I also applied the ‘Ethernet-shield-powered-from-the-adapter-plug’ fix I wrote about before, but it didn’t help enough. Sure, 4 out of 5 times it worked, but not always. And that’s not good enough, so I searched for another solution and I found one here, and this one worked always – well, successfully powering up 30 times in a row convinced me that this works well enough. So now there’s a wire going from the RESET pin to pin 4 (the Ethernet shield is underneath the DMX shield).

Ethernet Shield fix

The code that comes with it is simple but very effective:

void init_ethernet()
{
 pinMode(DO_RESET_ETH_SHIELD, OUTPUT);      // sets the digital pin as output
 digitalWrite(DO_RESET_ETH_SHIELD, LOW);
 delay(1000);  //for ethernet chip to reset
 digitalWrite(DO_RESET_ETH_SHIELD, HIGH);
 delay(1000);  //for ethernet chip to reset
 pinMode(DO_RESET_ETH_SHIELD, INPUT);      // sets the digital pin input
 delay(1000);  //for ethernet chip to reset
 Ethernet.begin(mac,ip,gateway,subnet);
 delay(1000);  //for ethernet chip to reset
 Ethernet.begin(mac,ip,gateway,subnet);
 delay(1000);  //for ethernet chip to reset
}

Calling the init_ethernet() function from the setup() is all that’s needed to get a fully functional Ethernet Shield. Finally this RGB LED project is finished; well, I still have to dig 6 holes and get the RGB cable under the terrace – after that, summer can begin!

 

Bedroom lighting almost finished

A small update with some results on the bedroom floor lighting project.

Bedroom floor lighting

The small red dot in the center of the image above is where the hardware is (the boxed Arduino) with the PIR to the left. It’s hard to make a picture in almost complete darkness – keeping the picture sharp but also getting a result with colors that match with what my own eyes see is not that easy.. But the picture above resembles what I see when I get out of bed during the night well enough – and it’s exactly what I wanted! The LED strips (1.5 meters on both sides of the bed) light up the floor well enough to spot any obstacles, but it doesn’t light up the whole room. And the 15 seconds turn out to be the right amount of time to light up the floor; and the LDR  takes care of unnecessary lighting during daytime; so in one word, the only conclusion can be: perfect! 

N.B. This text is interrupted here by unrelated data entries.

(* ===== verification/ServiceLaws.v ===== *)
(** * ServiceLaws: starting the daemon ends and tells the truth; a service is installed
    only with consent, and uninstalling takes away what installing wrote. *)
From stdpp Require Import base list numbers strings gmap.
From Stdlib Require Import Lia NArith ZArith.
From S2P Require Import Prelude Bytes Text Lines Files CliText Locate Service.
From S2P Require CliCmd.

Section laws.
Context (sys : System) (h : Host).
Notation World := (World Local).

(** ** Waiting *)

(** The files and the programs are as they were. *)
Definition same_system (w w' : World) : Prop := files w' = files w ∧ tick w' = tick w ∧ started w' = started w.
(** The probes from the [a]-th to before the [b]-th found nobody. *)
Definition down_between (a b : nat) : Prop := ∀ n, a ≤ n < b → up h n = false.
(** The listeners run for one event, given the environment. An event
    on a socket that does not carry this call's listeners, or that the
    socket's state rules out, changes nothing. *)
Definition step (apiKey agentId : option string) (ev : Event) : Handler :=
  fun st =>
    match ev with
    | TwilioFrame p => twilio_on_message (Whole p) st
    | TwilioFalsy => twilio_on_message Falsy st
    | Resumed => start_resume apiKey agentId st
    | TwilioClose => hangup st
    | AgentOpen a =>
        if listens a st && is_connecting (readyState (world st) !! a)
        then agent_on_open (with_world (set_readyState (<[a := OPEN]>) (world st)) st)
        else (st, [])
    | AgentFrame a p =>
        if listens a st
        then match readyState (world st) !! a with
             | Some OPEN => agent_on_message (Whole p) st
             | Some CLOSING => agent_on_message (Whole p) st
             | _ => (st, [])
             end
        else (st, [])
    | AgentFalsy a =>
        if listens a st
        then match readyState (world st) !! a with
             | Some OPEN => agent_on_message Falsy st
             | Some CLOSING => agent_on_message Falsy st
             | _ => (st, [])
             end
        else (st, [])
    | AgentClose a =>
        if listens a st && negb (is_closed (readyState (world st) !! a))
        then agent_on_close (with_world (set_readyState (<[a := CLOSED]>) (world st)) st)
        else (st, [])
    end.

Fixpoint run (apiKey agentId : option string) (evs : list Event) : Handler :=
  fun st =>
    match evs with
    | [] => (st, [])
    | ev :: rest =>
        let r := step apiKey agentId ev st in
        let r' := run apiKey agentId rest (fst r) in
        (fst r', snd r ++ snd r')
    end.

(** Media frames, one for each payload. *)
Definition media (payloads : list string) : list Event :=
  map (fun p => TwilioFrame (Js (mkTwilioMessage (Some "media") None
                                   (Some (mkMediaInfo (Some p)))))) payloads.

(** A [start] frame and the end of its [await]. *)
Definition started (sid callSid : string) (params : option CustomParameters) : list Event :=
  [TwilioFrame (Js (mkTwilioMessage (Some "start")
                      (Some (mkStartInfo (Some sid) (Some callSid) params)) None));
   Resumed].

Definition stop : Event :=
  TwilioFrame (Js (mkTwilioMessage (Some "stop") None None)).

(** Frames from the agent that are objects, in arrival order, on
    socket [a]. *)
Definition agent_frames (a : SockId) (ms : list Service.Message) : list Event :=
  map (fun m => AgentFrame a (Js m)) ms.

(** Frames from the agent of any kind, in arrival order, on socket [a]. *)
Definition agent_received (a : SockId) (rs : list (Received Service.Message))
    : list Event :=
  map (fun r => match r with
                | Whole p => AgentFrame a p
                | Falsy => AgentFalsy a
                end) rs.

(** The audio an agent frame carries, if any. *)
Definition received_audio (r : Received Service.Message) : option string :=
  match r with
  | Whole (Js m) =>
      if truthy_str (Service.msg_audio m) then Service.msg_audio m else None
  | _ => None
  end.

(** A call with its agent socket [a] open and registered under [sid]. *)
Record live (st : Stream) (sid : string) (a : SockId) : Prop := mkLive {
  live_socket : v_elevenLabsWs (vars st) = Some a;
  live_sid : v_streamSid (vars st) = Some sid;
  live_truthy : nonempty sid = true;
  live_listens : listens a st = true;
  live_open : readyState (world st) !! a = Some OPEN;
  live_entry : link_elevenLabsWs <$> activeConnections (world st) !! sid = Some a
}.
End Typed.

(** ** Vocabulary of the statements *)

(** Well-formed frames of the two wire protocols. *)
Definition startFrame (sid callSid : string) (params : option CustomParameters)
    : Parsed TwilioMessage :=
  Js (mkTwilioMessage (Some "start") (Some (mkStartInfo (Some sid) (Some callSid) params)) None).

Definition mediaFrame (payload : string) : Parsed TwilioMessage :=
  Js (mkTwilioMessage (Some "media") None (Some (mkMediaInfo (Some payload)))).

Definition stopFrame : Parsed TwilioMessage :=
  Js (mkTwilioMessage (Some "stop") None None).

Definition pingFrame (au : option AudioInfo) (ae : option AudioEvent)
    (pe : option PingEvent) : Parsed AgentMessage :=
  Js (mkAgentMessage (Some "ping") au ae pe).

Definition interruptionFrame (au : option AudioInfo) (ae : option AudioEvent)
    (pe : option PingEvent) : Parsed AgentMessage :=
  Js (mkAgentMessage (Some "interruption") au ae pe).

(** The last [n] items of a list. *)
Definition lastn {A : Type} (n : nat) (l : list A) : list A :=
  drop (length l - n) l.

(** The frames handed to [send] on socket [a], in order. *)
Definition sent_on (a : SockId) (out : list Effect) : list Frame :=
  omap (fun e => match e with
                 | Send b f => if Nat.eqb a b then Some f else None
                 | _ => None
                 end) out.

(** The calls that close a socket, in order. *)
Definition closings (out : list Effect) : list Effect :=
  List.filter (fun e => match e with
                        | Close _ => true
                        | CloseWith _ _ _ => true
                        | Terminate _ => true
                        | _ => false
                        end) out.

Definition is_pong (f : Frame) : bool :=
  match f with
  | Pong _ => true
  | _ => false
  end.

Definition is_mark (f : Frame) : bool :=
  match f with
  | Mark _ _ => true
  | _ => false
  end.

(** Media frames on connection [s] of the compiled server. *)
Definition compiled_media (apiKey agentId : option string) (s : SockId)
    (payloads : list string) : @Act Compiled.Link :=
  forEach (fun p => Compiled.twilio_on_message apiKey agentId s (mediaFrame p)) payloads.

(** Media frames of the JavaScript server on connection [s]. *)
Definition plain_media (apiKey agentId : option string) (s : SockId)
    (payloads : list string) : @Act Compiled.Link :=
  forEach (fun p => Plain.twilio_on_message apiKey agentId s (mediaFrame p)) payloads.

(** The payload the service client forwards from a frame, if any. *)
Definition service_audio (m : Service.Message) : option string :=
  if truthy_str (Service.msg_audio m) then Service.msg_audio m else None.

Module Scenario.
Import Standalone.

(** Media frames arriving on connection [s], each with the clock
    reading at its arrival. *)
Definition media_events (s : SockId) (frames : list (string * Z)) : list Event :=
  map (fun f => TwilioFrame s (mediaFrame (fst f)) (snd f)) frames.

(** The payloads the [media] branch acts on: the truthy ones. *)
Definition payloads (frames : list (string * Z)) : list string :=
  List.filter nonempty (map fst frames).

(** Connection [s] has started the session [sid]; its entry [e] is
    not ready; its client [c] is [cl], whose agent socket [a] is still
    connecting, and the promise of [startConversation()] is pending. *)
Record awaiting (w : World Connection) (s : SockId) (sid : string)
    (c : ClientId) (a : SockId) (e : Connection) (cl : Client) : Prop := mkAwaiting {
  aw_alive : crashed w = false;
  aw_closure : closures w !! s ≫= cl_streamSid = Some sid;
  aw_sid : nonempty sid = true;
  aw_entry : activeConnections w !! sid = Some e;
  aw_not_ready : isReady e = false;
  aw_client_id : elevenLabsClient e = c;
  aw_client : clients w !! c = Some cl;
  aw_ws : ws cl = Some a;
  aw_call_closure : call_closure <$> calls w !! c = Some s;
  aw_call_ws : calls w !! c ≫= call_ws = Some a;
  aw_call_promise : call_promise <$> calls w !! c = Some Pending;
  aw_connecting : readyState w !! a = Some CONNECTING
}.
(** * plytodsm: point accumulation and binning

    A shallow embedding of [c/plytodsm.c]: the PLY header parser, the record
    decoder, the mapping of world coordinates to raster cells, the running
    average of a cell, the selection of tiles and the driver [main], followed
    by the properties of the design document that were checked against it.

    Conventions of the embedding.
    - C [float] and [double] are IEEE 754 binary32 and binary64 values
      ([spec_float] of the Standard Library, round to nearest even), every
      operation rounded to the type C gives it (no excess precision, no
      fused multiply-add).
    - A conversion the C standard leaves undefined (a floating value that
      does not fit the integer type, a read of an indeterminate object, an
      access past an array) is made explicit: the function returns [None],
      and the driver ends in [Undefined].
    - A [FILE] is the text that remains to be read and its end-of-file
      indicator; the file system is a finite map from paths to contents.
    - Character arrays are strings and the array of properties is a list.
      The parser writes through the pointers it is given; the functions that
      own the arrays ([utm[3]], [t[100]] with its [name[0x100]], and the
      paths of 1000 bytes of [main]) check that what is written fits, and
      end in [Undefined] when it does not.
    - The numeric directives [%lf] and [%f] of [fscanf] are an interface,
      [Libc], that tells for the characters at hand whether a number was
      converted and where the stream is left; one instance, for plain
      decimal numerals, serves the worked examples. *)

From Stdlib Require Import ZArith QArith List String Ascii Bool Lia Permutation.
From Stdlib Require Import Floats.SpecFloat.
From stdpp Require Import base list strings gmap.

Open Scope Z_scope.

(** ** IEEE 754 formats *)

Module IEEE.

Record format := { prec : Z; emax : Z }.

Definition binary32 : format := {| prec := 24; emax := 128 |}.
Definition binary64 : format := {| prec := 53; emax := 1024 |}.

Section Ops.
Variable fmt : format.

Definition add := SFadd (prec fmt) (emax fmt).
Definition sub := SFsub (prec fmt) (emax fmt).
Definition mul := SFmul (prec fmt) (emax fmt).
Definition div := SFdiv (prec fmt) (emax fmt).

(** Conversion of an integer, rounded to the format. *)
Definition of_Z (z : Z) : spec_float :=
  binary_normalize (prec fmt) (emax fmt) z 0 false.

(** Conversion from another format: exact when the value is
    representable (binary32 to binary64), rounded otherwise. *)
Definition cast (x : spec_float) : spec_float :=
  match x with
  | S754_finite s m e => binary_round (prec fmt) (emax fmt) s m e
  | _ => x
  end.

(** The value with the given bit pattern: [ebits] exponent bits above
    [prec - 1] fraction bits, the sign on top. *)
Definition of_bits (bits : Z) : spec_float :=
  let fbits := prec fmt - 1 in
  let ebits := Z.log2 (emax fmt) + 1 in
  let frac := Z.land bits (Z.ones fbits) in
  let bexp := Z.land (Z.shiftr bits fbits) (Z.ones ebits) in
  let sign := Z.testbit bits (fbits + ebits) in
  if bexp =? 0 then
    match frac with
    | Zpos m => S754_finite sign m (3 - emax fmt - prec fmt)
    | _ => S754_zero sign
    end
  else if bexp =? Z.ones ebits then
    if frac =? 0 then S754_infinity sign else S754_nan
  else
    match Z.lor frac (Z.shiftl 1 fbits) with
    | Zpos m => S754_finite sign m (bexp - emax fmt - prec fmt + 2)
    | _ => S754_nan
    end.
End Ops.

Definition neg : spec_float -> spec_float := SFopp.
Definition eqb : spec_float -> spec_float -> bool := SFeqb.
Definition leb : spec_float -> spec_float -> bool := SFleb.

Definition nan : spec_float := S754_nan.


(** C's [isfinite]. *)
Definition isfinite (x : spec_float) : bool :=
  match x with
  | S754_zero _ | S754_finite _ _ _ => true
  | _ => false
  end.

(** The integer part of a finite value, rounded toward zero, as C's
    conversions to integer types take it. *)
Definition trunc (x : spec_float) : option Z :=
  match x with
  | S754_zero _ => Some 0
  | S754_finite s m e =>
      let a := if 0 <=? e then Z.shiftl (Zpos m) e
               else Z.shiftr (Zpos m) (- e) in
      Some (if s then - a else a)
  | _ => None
  end.

(** The largest integer not above a finite value. *)
Definition floor (x : spec_float) : option Z :=
  match x with
  | S754_zero _ => Some 0
  | S754_finite s m e =>
      Some (if 0 <=? e then (if s then - Z.shiftl (Zpos m) e
                             else Z.shiftl (Zpos m) e)
            else Z.shiftr (if s then Zneg m else Zpos m) (- e))
  | _ => None
  end.

(** Conversion to [int]: undefined when the integer part does not fit. *)
Definition to_int (x : spec_float) : option Z :=
  match trunc x with
  | Some z => if (- 2 ^ 31 <=? z) && (z <? 2 ^ 31) then Some z else None
  | None => None
  end.

(** Conversion to [unsigned int]. *)
Definition to_uint (x : spec_float) : option Z :=
  match trunc x with
  | Some z => if (0 <=? z) && (z <? 2 ^ 32) then Some z else None
  | None => None
  end.

End IEEE.

(** C's [float] is [binary32] and [double] is [binary64]; both are carried
    by [spec_float], the format being that of the operation applied. *)
Abbreviation float := spec_float (only parsing).
Abbreviation double := spec_float (only parsing).

Abbreviation b32 := IEEE.binary32 (only parsing).
Abbreviation b64 := IEEE.binary64 (only parsing).

(** ** Outcomes of a computation

    [Ok] is normal completion; [Exit] is a call of [exit] or a [return] from
    [main] that ends the run before anything is written; [Aborted] is a
    failed [assert]; [Undefined] is behaviour the C standard leaves
    undefined or that depends on an indeterminate value; [OutOfFuel] is a
    loop that did not end within the bound the model gave it. *)

Inductive outcome (A : Type) : Type :=
  | Ok (a : A)
  | Exit (code : Z)
  | Aborted
  | Undefined
  | OutOfFuel.
Definition with_next_loc (n : loc) (s : GameLogic) : GameLogic :=
  mkGame (screen_width s) (screen_height s) (heap s) n (balls s)
    (inventory s) (dragged_ball s) (drag_offset_x s) (drag_offset_y s)
    (delete_zone_y s) (delete_zone_height s) (friction s)
    (bounce_damping s) (gravity s) (min_color_value s) (max_color_value s).

Definition with_balls (ls : list loc) (s : GameLogic) : GameLogic :=
  mkGame (screen_width s) (screen_height s) (heap s) (next_loc s) ls
    (inventory s) (dragged_ball s) (drag_offset_x s) (drag_offset_y s)
    (delete_zone_y s) (delete_zone_height s) (friction s)
    (bounce_damping s) (gravity s) (min_color_value s) (max_color_value s).

Definition with_inventory (ls : list loc) (s : GameLogic) : GameLogic :=
  mkGame (screen_width s) (screen_height s) (heap s) (next_loc s) (balls s)
    ls (dragged_ball s) (drag_offset_x s) (drag_offset_y s)
    (delete_zone_y s) (delete_zone_height s) (friction s)
    (bounce_damping s) (gravity s) (min_color_value s) (max_color_value s).

Definition with_dragged_ball (d : option loc) (s : GameLogic) : GameLogic :=
  mkGame (screen_width s) (screen_height s) (heap s) (next_loc s) (balls s)
    (inventory s) d (drag_offset_x s) (drag_offset_y s)
    (delete_zone_y s) (delete_zone_height s) (friction s)
    (bounce_damping s) (gravity s) (min_color_value s) (max_color_value s).

Definition with_drag_offset (ox oy : R) (s : GameLogic) : GameLogic :=
  mkGame (screen_width s) (screen_height s) (heap s) (next_loc s) (balls s)
    (inventory s) (dragged_ball s) ox oy
    (delete_zone_y s) (delete_zone_height s) (friction s)
    (bounce_damping s) (gravity s) (min_color_value s) (max_color_value s).

(** [ball.field = v] on the object at [l]. *)
Definition modify (l : loc) (f : Ball -> Ball) (s : GameLogic) : GameLogic :=
  with_heap (upd (heap s) l (f (heap s l))) s.

(** The object a reference points to. *)
Definition deref (s : GameLogic) (l : loc) : Ball := heap s l.

(** ** Lists of references

    [v in ls] and [ls.remove(v)] compare elements with [==], which for
    balls is the field-wise equality of the dataclass. *)

Fixpoint list_contains (h : Heap) (v : Ball) (ls : list loc) : bool :=
  match ls with
  | [] => false
  | l :: rest => if Ball_eqb (h l) v then true else list_contains h v rest
  end.

(** [None] stands for the [ValueError] of [list.remove] on a missing
    element. *)
Fixpoint list_remove (h : Heap) (v : Ball) (ls : list loc)
  : option (list loc) :=
  match ls with
  | [] => None
  | l :: rest =>
      if Ball_eqb (h l) v then Some rest
      else match list_remove h v rest with
           | Some rest' => Some (l :: rest')
           | None => None
           end
  end.

(** [ls.pop(i)] for an index inside the list: the list without position
    [i]. *)
Definition list_pop (i : nat) (ls : list loc) : list loc :=
  firstn i ls ++ skipn (S i) ls.

(** ** Spawning *)

Record AddDraws : Type := mkAddDraws {
  draw_r : Z;
  draw_g : Z;
  draw_b : Z;
  draw_target : R;
  draw_vx : R;
  draw_vy : R;
  draw_id : Z
}.

Definition generate_random_color (s : GameLogic)
    (min_brightness max_brightness : R) (d : AddDraws) : Color :=
  let color0 := Color_init (draw_r d) (draw_g d) (draw_b d) in
  let current_brightness := get_brightness color0 in
  if Rlt_b current_brightness min_brightness
     || Rgt_b current_brightness max_brightness
  then
    let target_brightness :=
      uniform min_brightness max_brightness (draw_target d) in
    let scale_factor := target_brightness / current_brightness in
    let new_r := int_of_float (IZR (r color0) * scale_factor) in
    let new_g := int_of_float (IZR (g color0) * scale_factor) in
    let new_b := int_of_float (IZR (b color0) * scale_factor) in
    Color_init new_r new_g new_b
  else color0.

(** The draws the generator can produce inside [add_ball]. *)
Definition valid_add_draws (s : GameLogic) (d : AddDraws) : Prop :=
  (min_color_value s <= draw_r d <= max_color_value s)%Z /\
  (min_color_value s <= draw_g d <= max_color_value s)%Z /\
  (min_color_value s <= draw_b d <= max_color_value s)%Z /\
  unit_draw (draw_target d) /\ unit_draw (draw_vx d) /\
  unit_draw (draw_vy d) /\ (1000 <= draw_id d <= 9999)%Z.

Definition add_ball (s : GameLogic) (x0 y0 radius0 : R) (d : AddDraws)
  : loc * GameLogic :=
  let color0 := generate_random_color s 0.4 0.9 d in
  let ball :=
    Ball_init x0 y0 (uniform (-3) 3 (draw_vx d)) (uniform (-3) 3 (draw_vy d))
      radius0 color0 FREE 0 (draw_id d) in
  let l := next_loc s in
  (l, with_balls (balls s ++ [l])
        (with_next_loc (S l) (with_heap (upd (heap s) l ball) s))).

(** ** One frame *)

Definition update_ball_physics (s : GameLogic) (ball : loc) (dt : R)
  : GameLogic :=
  let s1 := modify ball (fun o => with_vy (vy o + gravity s * dt) o) s in
  let s2 := modify ball (fun o => with_x (x o + vx o * dt) o) s1 in
  let s3 := modify ball (fun o => with_y (y o + vy o * dt) o) s2 in
  let s4 := modify ball (fun o => with_vx (vx o * friction s) o) s3 in
  modify ball (fun o => with_vy (vy o * friction s) o) s4.

Definition mix_ball_colors (s : GameLogic) (ball1 ball2 : loc) : GameLogic :=
  let mixed_color :=
    mix_with (color (deref s ball1)) (color (deref s ball2)) in
  let s1 := modify ball1 (with_color mixed_color) s in
  modify ball2 (with_color mixed_color) s1.
(** * Shadow analysis service: the request pipeline of [analysis.py]

    A shallow embedding of the Flask handler [calculate_shadow] and of the
    functions it calls, with the external collaborators (solar-position
    calculator, shadow-casting algorithm, pickle, gzip, MongoDB driver,
    matplotlib) taken as parameters of the development.

    Samples of a numpy array are IEEE binary64 numbers, modelled by Rocq's
    primitive floats; a Python dictionary is a finite map with string keys;
    an exception is a value of type [exn] and a call that can raise returns
    an [outcome]. *)

From Stdlib Require Import ZArith NArith List Ascii String Floats Lia Bool.
From Stdlib.Strings Require Import Byte.
From stdpp Require Import base option gmap strings.
Import ListNotations.

Open Scope string_scope.
Open Scope nat_scope.

(** ** Exceptions and outcomes *)

(** A raised Python exception: its class name and what [str(e)] gives.  Only
    instances of [Exception] are modelled: they are what the collaborators
    raise and what [except Exception] at line 112 catches. *)
Record exn := Exception { exn_class : string; exn_str : string }.

Definition KeyError (key : string) : exn :=
  Exception "KeyError" ("'" ++ key ++ "'").
Definition IndexError (msg : string) : exn := Exception "IndexError" msg.
Definition ValueError (msg : string) : exn := Exception "ValueError" msg.

Inductive outcome (A : Type) : Type :=
| Return (a : A)
| Raise (e : exn).
Arguments Return {A} a.
Arguments Raise {A} e.

Definition outcome_bind {A B} (o : outcome A) (k : A -> outcome B) : outcome B :=
  match o with
  | Return a => k a
  | Raise e => Raise e
  end.

Definition outcome_map {A B} (f : A -> B) (o : outcome A) : outcome B :=
  outcome_bind o (fun a => Return (f a)).

Definition succeeded {A} (o : outcome A) : bool :=
  match o with Return _ => true | Raise _ => false end.

(** ** Time stamps *)

(** The fields of a [datetime.datetime] (naive, as [datetime.now()] gives). *)
Record datetime := Datetime {
  year : nat; month : nat; day : nat;
  hour : nat; minute : nat; second : nat; microsecond : nat }.

(** The class invariant of [datetime]: [MAXYEAR] is 9999. *)
Definition valid_datetime (t : datetime) : Prop :=
  1 <= year t < 100 * 100 /\ 1 <= month t <= 12 /\ 1 <= day t <= 31 /\
  hour t < 24 /\ minute t < 60 /\ second t < 60 /\
  microsecond t < 1000 * 1000.

(** Decimal digits of a number, most significant first. *)
Fixpoint decimal_fuel (fuel n : nat) (acc : list ascii) : list ascii :=
  match fuel with
  | O => acc
  | S fuel' =>
      let acc' := ascii_of_nat (48 + n mod 10) :: acc in
      if n / 10 =? 0 then acc' else decimal_fuel fuel' (n / 10) acc'
  end.

Definition decimal (n : nat) : list ascii := decimal_fuel (S n) n [].

(** [str.zfill]: pad with zeros on the left up to [width]. *)
Definition zfill (width : nat) (s : list ascii) : list ascii :=
  repeat "0"%char (width - length s) ++ s.

(** [timestamp.strftime('%Y-%m-%d %H:%M:%S')].  CPython hands the format to
    the C library.  [%Y] is the year in decimal, which glibc (the library
    of the [linux/amd64] image that [deploy.py] builds) does not pad: the
    year 999 is written [999], on three characters.  From the year 1000 on
    the year has its four digits, also with the C libraries that pad.  The
    other fields are written on two digits. *)
Definition strftime (t : datetime) : string :=
  string_of_list_ascii
    (decimal (year t) ++ ["-"%char] ++
     zfill 2 (decimal (month t)) ++ ["-"%char] ++
     zfill 2 (decimal (day t)) ++ [" "%char] ++
     zfill 2 (decimal (hour t)) ++ [":"%char] ++
     zfill 2 (decimal (minute t)) ++ [":"%char] ++
     zfill 2 (decimal (second t))).

Definition is_digit (c : ascii) : bool :=
  (48 <=? nat_of_ascii c) && (nat_of_ascii c <=? 57).

(** The shape [YYYY-MM-DD HH:MM:SS]. *)
Definition is_timestamp_format (s : string) : bool :=
  match list_ascii_of_string s with
  | [y1; y2; y3; y4; d1; m1; m2; d2; a1; a2; sp; h1; h2; c1; n1; n2; c2; s1; s2] =>
      forallb is_digit [y1; y2; y3; y4; m1; m2; a1; a2; h1; h2; n1; n2; s1; s2]
      && Ascii.eqb d1 "-" && Ascii.eqb d2 "-" && Ascii.eqb sp " "
      && Ascii.eqb c1 ":" && Ascii.eqb c2 ":"
  | _ => false
  end.

(** The number that a run of decimal digits writes. *)
Definition read_decimal (cs : list ascii) : nat :=
  fold_left (fun n c => 10 * n + (nat_of_ascii c - 48)) cs 0.

(** The year, month, day, hour, minute and second that a text of the shape
    [YYYY-MM-DD HH:MM:SS] writes. *)
Definition timestamp_fields (s : string)
  : option (nat * nat * nat * nat * nat * nat) :=
  if is_timestamp_format s then
    match list_ascii_of_string s with
    | [y1; y2; y3; y4; _; m1; m2; _; a1; a2; _; h1; h2; _; n1; n2; _; s1; s2] =>
        Some (read_decimal [y1; y2; y3; y4], read_decimal [m1; m2],
              read_decimal [a1; a2], read_decimal [h1; h2],
              read_decimal [n1; n2], read_decimal [s1; s2])
    | _ => None
    end
  else None.

(** ** numpy arrays of binary64 samples *)

(** A two-dimensional [ndarray]: its [shape] and its samples in row order. *)
Record ndarray := Ndarray {
  shape0 : nat;
  shape1 : nat;
  flat : list float }.

Definition shape (a : ndarray) : nat * nat := (shape0 a, shape1 a).

Definition np_map (f : float -> float) (a : ndarray) : ndarray :=
  Ndarray (shape0 a) (shape1 a) (map f (flat a)).

(** [np.zeros((r, c))] *)
Definition np_zeros (r c : nat) : ndarray :=
  Ndarray r c (repeat 0%float (r * c)).

(** [np.pi] *)
Definition np_pi : float := 0x1.921fb54442d18p+1%float.

(** The largest finite binary64 number, [np.finfo(float).max]. *)
Definition float_max : float := 0x1.fffffffffffffp+1023%float.

(** [np.nan_to_num(x, nan=0)] on one sample: NaN becomes [nan], and, with the
    defaults of [posinf] and [neginf], the infinities become the largest
    and the smallest finite numbers. *)
Definition nan_to_num1 (nan : float) (x : float) : float :=
  if is_nan x then nan
  else if (x =? infinity)%float then float_max
  else if (x =? neg_infinity)%float then (- float_max)%float
  else x.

One small glitch though, which points out the difference between a clean testing environment and usage in real life: some days ago, when I had to change the alarm clock, I switched on the bedside lamp so I could see the buttons on the alarm clock. This triggered the LED strips to go on!

This means that the switching of the 230V lamp resulted in a ‘spike’ on the PIR sensor input on the Arduino… hmm. I think I’ll have to redo some wiring and use shielded cables instead of the unshielded & untwisted ones I’m using right now. My bad…

Perhaps another solution would be to watch the incoming PIR signal on the Arduino more closely and detect whether it’s a short ‘spike’ or not and decide not to turn on the LEDs on a short ‘high’; but that just doesn’t feel right – cables first!